*Task brief*. The answer should contain every record below, output exactly.

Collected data

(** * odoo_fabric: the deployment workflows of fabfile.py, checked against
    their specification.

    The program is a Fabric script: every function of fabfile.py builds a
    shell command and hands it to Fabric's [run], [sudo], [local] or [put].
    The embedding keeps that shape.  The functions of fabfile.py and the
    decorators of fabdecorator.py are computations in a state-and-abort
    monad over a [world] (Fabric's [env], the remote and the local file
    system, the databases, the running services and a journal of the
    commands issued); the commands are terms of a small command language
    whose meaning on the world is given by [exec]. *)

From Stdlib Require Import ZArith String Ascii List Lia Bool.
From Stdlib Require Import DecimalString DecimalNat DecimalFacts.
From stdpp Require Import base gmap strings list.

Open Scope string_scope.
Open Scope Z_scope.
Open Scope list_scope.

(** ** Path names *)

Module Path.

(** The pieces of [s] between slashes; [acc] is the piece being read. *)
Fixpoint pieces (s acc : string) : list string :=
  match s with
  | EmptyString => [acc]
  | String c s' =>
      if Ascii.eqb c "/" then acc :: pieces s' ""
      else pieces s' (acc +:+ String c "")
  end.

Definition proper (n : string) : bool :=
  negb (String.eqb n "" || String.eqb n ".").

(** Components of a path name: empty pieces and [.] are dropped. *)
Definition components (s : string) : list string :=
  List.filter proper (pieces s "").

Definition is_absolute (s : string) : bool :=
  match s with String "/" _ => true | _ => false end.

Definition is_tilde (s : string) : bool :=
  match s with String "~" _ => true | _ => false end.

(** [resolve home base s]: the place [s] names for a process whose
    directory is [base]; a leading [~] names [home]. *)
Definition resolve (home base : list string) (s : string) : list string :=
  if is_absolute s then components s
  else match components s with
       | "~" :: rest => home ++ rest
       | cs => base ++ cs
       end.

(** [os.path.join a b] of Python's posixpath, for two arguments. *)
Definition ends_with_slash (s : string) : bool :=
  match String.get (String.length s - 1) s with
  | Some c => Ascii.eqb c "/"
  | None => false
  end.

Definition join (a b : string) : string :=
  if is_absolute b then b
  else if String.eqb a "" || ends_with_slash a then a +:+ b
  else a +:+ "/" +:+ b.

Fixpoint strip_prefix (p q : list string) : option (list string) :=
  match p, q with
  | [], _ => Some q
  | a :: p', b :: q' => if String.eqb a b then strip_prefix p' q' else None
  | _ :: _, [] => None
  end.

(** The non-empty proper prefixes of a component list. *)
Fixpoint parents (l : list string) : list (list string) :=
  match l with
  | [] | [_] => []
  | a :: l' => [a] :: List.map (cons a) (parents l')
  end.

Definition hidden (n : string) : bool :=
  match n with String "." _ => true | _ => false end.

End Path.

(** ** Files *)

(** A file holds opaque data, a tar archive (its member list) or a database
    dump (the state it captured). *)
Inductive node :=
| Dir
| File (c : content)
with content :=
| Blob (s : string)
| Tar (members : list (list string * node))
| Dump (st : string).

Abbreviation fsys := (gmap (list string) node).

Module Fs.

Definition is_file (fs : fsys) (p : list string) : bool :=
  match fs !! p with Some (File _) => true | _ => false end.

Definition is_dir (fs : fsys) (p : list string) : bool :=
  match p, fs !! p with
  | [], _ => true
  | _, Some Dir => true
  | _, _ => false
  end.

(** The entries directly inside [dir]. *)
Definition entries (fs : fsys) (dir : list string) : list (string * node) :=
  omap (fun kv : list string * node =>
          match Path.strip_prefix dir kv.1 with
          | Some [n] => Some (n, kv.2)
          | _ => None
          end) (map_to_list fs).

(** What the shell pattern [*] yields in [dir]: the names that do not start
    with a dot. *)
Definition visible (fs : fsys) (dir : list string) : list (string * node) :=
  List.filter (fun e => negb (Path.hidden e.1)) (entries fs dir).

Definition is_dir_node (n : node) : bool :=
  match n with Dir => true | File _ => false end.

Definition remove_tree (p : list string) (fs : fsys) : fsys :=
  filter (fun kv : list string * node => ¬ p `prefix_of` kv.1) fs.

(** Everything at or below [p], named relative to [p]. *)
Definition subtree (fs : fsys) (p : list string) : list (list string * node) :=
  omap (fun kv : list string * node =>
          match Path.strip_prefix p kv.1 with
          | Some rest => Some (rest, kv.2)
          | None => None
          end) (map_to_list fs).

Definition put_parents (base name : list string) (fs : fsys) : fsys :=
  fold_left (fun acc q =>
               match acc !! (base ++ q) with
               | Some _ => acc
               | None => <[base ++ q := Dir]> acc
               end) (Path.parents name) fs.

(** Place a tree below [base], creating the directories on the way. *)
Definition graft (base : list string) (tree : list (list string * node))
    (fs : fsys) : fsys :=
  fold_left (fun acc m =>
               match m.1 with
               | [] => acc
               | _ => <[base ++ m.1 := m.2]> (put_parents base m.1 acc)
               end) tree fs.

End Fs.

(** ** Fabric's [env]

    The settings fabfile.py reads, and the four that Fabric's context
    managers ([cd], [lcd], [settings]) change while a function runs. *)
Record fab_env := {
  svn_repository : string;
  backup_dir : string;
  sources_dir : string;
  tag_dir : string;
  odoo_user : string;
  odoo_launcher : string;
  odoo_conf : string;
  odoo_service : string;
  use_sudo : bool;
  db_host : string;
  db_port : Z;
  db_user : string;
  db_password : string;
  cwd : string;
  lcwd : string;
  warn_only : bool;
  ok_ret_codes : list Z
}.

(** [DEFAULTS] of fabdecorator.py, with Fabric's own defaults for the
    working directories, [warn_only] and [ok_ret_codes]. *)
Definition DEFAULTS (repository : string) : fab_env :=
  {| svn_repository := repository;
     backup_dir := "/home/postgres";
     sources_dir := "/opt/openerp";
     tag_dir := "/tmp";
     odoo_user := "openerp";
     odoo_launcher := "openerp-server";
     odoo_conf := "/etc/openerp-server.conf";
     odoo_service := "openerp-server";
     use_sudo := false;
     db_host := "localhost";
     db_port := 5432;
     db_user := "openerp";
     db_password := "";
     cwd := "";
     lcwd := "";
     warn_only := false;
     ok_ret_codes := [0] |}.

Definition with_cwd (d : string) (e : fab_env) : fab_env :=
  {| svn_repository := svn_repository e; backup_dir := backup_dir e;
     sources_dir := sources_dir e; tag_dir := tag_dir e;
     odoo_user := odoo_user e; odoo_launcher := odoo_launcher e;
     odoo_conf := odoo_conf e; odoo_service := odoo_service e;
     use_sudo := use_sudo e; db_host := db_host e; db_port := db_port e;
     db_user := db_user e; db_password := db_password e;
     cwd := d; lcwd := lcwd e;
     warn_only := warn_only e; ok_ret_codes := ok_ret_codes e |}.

*Solution to this problem*.
(** * odoo_fabric: the deployment workflows of fabfile.py, checked against
    their specification.

    The program is a Fabric script: every function of fabfile.py builds a
    shell command and hands it to Fabric's [run], [sudo], [local] or [put].
    The embedding keeps that shape.  The functions of fabfile.py and the
    decorators of fabdecorator.py are computations in a state-and-abort
    monad over a [world] (Fabric's [env], the remote and the local file
    system, the databases, the running services and a journal of the
    commands issued); the commands are terms of a small command language
    whose meaning on the world is given by [exec]. *)

From Stdlib Require Import ZArith String Ascii List Lia Bool.
From Stdlib Require Import DecimalString DecimalNat DecimalFacts.
From stdpp Require Import base gmap strings list.

Open Scope string_scope.
Open Scope Z_scope.
Open Scope list_scope.

(** ** Path names *)

Module Path.

(** The pieces of [s] between slashes; [acc] is the piece being read. *)
Fixpoint pieces (s acc : string) : list string :=
  match s with
  | EmptyString => [acc]
  | String c s' =>
      if Ascii.eqb c "/" then acc :: pieces s' ""
      else pieces s' (acc +:+ String c "")
  end.

Definition proper (n : string) : bool :=
  negb (String.eqb n "" || String.eqb n ".").

(** Components of a path name: empty pieces and [.] are dropped. *)
Definition components (s : string) : list string :=
  List.filter proper (pieces s "").

Definition is_absolute (s : string) : bool :=
  match s with String "/" _ => true | _ => false end.

Definition is_tilde (s : string) : bool :=
  match s with String "~" _ => true | _ => false end.

(** [resolve home base s]: the place [s] names for a process whose
    directory is [base]; a leading [~] names [home]. *)
Definition resolve (home base : list string) (s : string) : list string :=
  if is_absolute s then components s
  else match components s with
       | "~" :: rest => home ++ rest
       | cs => base ++ cs
       end.

(** [os.path.join a b] of Python's posixpath, for two arguments. *)
Definition ends_with_slash (s : string) : bool :=
  match String.get (String.length s - 1) s with
  | Some c => Ascii.eqb c "/"
  | None => false
  end.

Definition join (a b : string) : string :=
  if is_absolute b then b
  else if String.eqb a "" || ends_with_slash a then a +:+ b
  else a +:+ "/" +:+ b.

Fixpoint strip_prefix (p q : list string) : option (list string) :=
  match p, q with
  | [], _ => Some q
  | a :: p', b :: q' => if String.eqb a b then strip_prefix p' q' else None
  | _ :: _, [] => None
  end.

(** The non-empty proper prefixes of a component list. *)
Fixpoint parents (l : list string) : list (list string) :=
  match l with
  | [] | [_] => []
  | a :: l' => [a] :: List.map (cons a) (parents l')
  end.

Definition hidden (n : string) : bool :=
  match n with String "." _ => true | _ => false end.

End Path.

(** ** Files *)

(** A file holds opaque data, a tar archive (its member list) or a database
    dump (the state it captured). *)
Inductive node :=
| Dir
| File (c : content)
with content :=
| Blob (s : string)
| Tar (members : list (list string * node))
| Dump (st : string).

Abbreviation fsys := (gmap (list string) node).

Module Fs.

Definition is_file (fs : fsys) (p : list string) : bool :=
  match fs !! p with Some (File _) => true | _ => false end.

Definition is_dir (fs : fsys) (p : list string) : bool :=
  match p, fs !! p with
  | [], _ => true
  | _, Some Dir => true
  | _, _ => false
  end.

(** The entries directly inside [dir]. *)
Definition entries (fs : fsys) (dir : list string) : list (string * node) :=
  omap (fun kv : list string * node =>
          match Path.strip_prefix dir kv.1 with
          | Some [n] => Some (n, kv.2)
          | _ => None
          end) (map_to_list fs).

(** What the shell pattern [*] yields in [dir]: the names that do not start
    with a dot. *)
Definition visible (fs : fsys) (dir : list string) : list (string * node) :=
  List.filter (fun e => negb (Path.hidden e.1)) (entries fs dir).

Definition is_dir_node (n : node) : bool :=
  match n with Dir => true | File _ => false end.

Definition remove_tree (p : list string) (fs : fsys) : fsys :=
  filter (fun kv : list string * node => ¬ p `prefix_of` kv.1) fs.

(** Everything at or below [p], named relative to [p]. *)
Definition subtree (fs : fsys) (p : list string) : list (list string * node) :=
  omap (fun kv : list string * node =>
          match Path.strip_prefix p kv.1 with
          | Some rest => Some (rest, kv.2)
          | None => None
          end) (map_to_list fs).

Definition put_parents (base name : list string) (fs : fsys) : fsys :=
  fold_left (fun acc q =>
               match acc !! (base ++ q) with
               | Some _ => acc
               | None => <[base ++ q := Dir]> acc
               end) (Path.parents name) fs.

(** Place a tree below [base], creating the directories on the way. *)
Definition graft (base : list string) (tree : list (list string * node))
    (fs : fsys) : fsys :=
  fold_left (fun acc m =>
               match m.1 with
               | [] => acc
               | _ => <[base ++ m.1 := m.2]> (put_parents base m.1 acc)
               end) tree fs.

End Fs.

(** ** Fabric's [env]

    The settings fabfile.py reads, and the four that Fabric's context
    managers ([cd], [lcd], [settings]) change while a function runs. *)
Record fab_env := {
  svn_repository : string;
  backup_dir : string;
  sources_dir : string;
  tag_dir : string;
  odoo_user : string;
  odoo_launcher : string;
  odoo_conf : string;
  odoo_service : string;
  use_sudo : bool;
  db_host : string;
  db_port : Z;
  db_user : string;
  db_password : string;
  cwd : string;
  lcwd : string;
  warn_only : bool;
  ok_ret_codes : list Z
}.

(** [DEFAULTS] of fabdecorator.py, with Fabric's own defaults for the
    working directories, [warn_only] and [ok_ret_codes]. *)
Definition DEFAULTS (repository : string) : fab_env :=
  {| svn_repository := repository;
     backup_dir := "/home/postgres";
     sources_dir := "/opt/openerp";
     tag_dir := "/tmp";
     odoo_user := "openerp";
     odoo_launcher := "openerp-server";
     odoo_conf := "/etc/openerp-server.conf";
     odoo_service := "openerp-server";
     use_sudo := false;
     db_host := "localhost";
     db_port := 5432;
     db_user := "openerp";
     db_password := "";
     cwd := "";
     lcwd := "";
     warn_only := false;
     ok_ret_codes := [0] |}.

Definition with_cwd (d : string) (e : fab_env) : fab_env :=
  {| svn_repository := svn_repository e; backup_dir := backup_dir e;
     sources_dir := sources_dir e; tag_dir := tag_dir e;
     odoo_user := odoo_user e; odoo_launcher := odoo_launcher e;
     odoo_conf := odoo_conf e; odoo_service := odoo_service e;
     use_sudo := use_sudo e; db_host := db_host e; db_port := db_port e;
     db_user := db_user e; db_password := db_password e;
     cwd := d; lcwd := lcwd e;
     warn_only := warn_only e; ok_ret_codes := ok_ret_codes e |}.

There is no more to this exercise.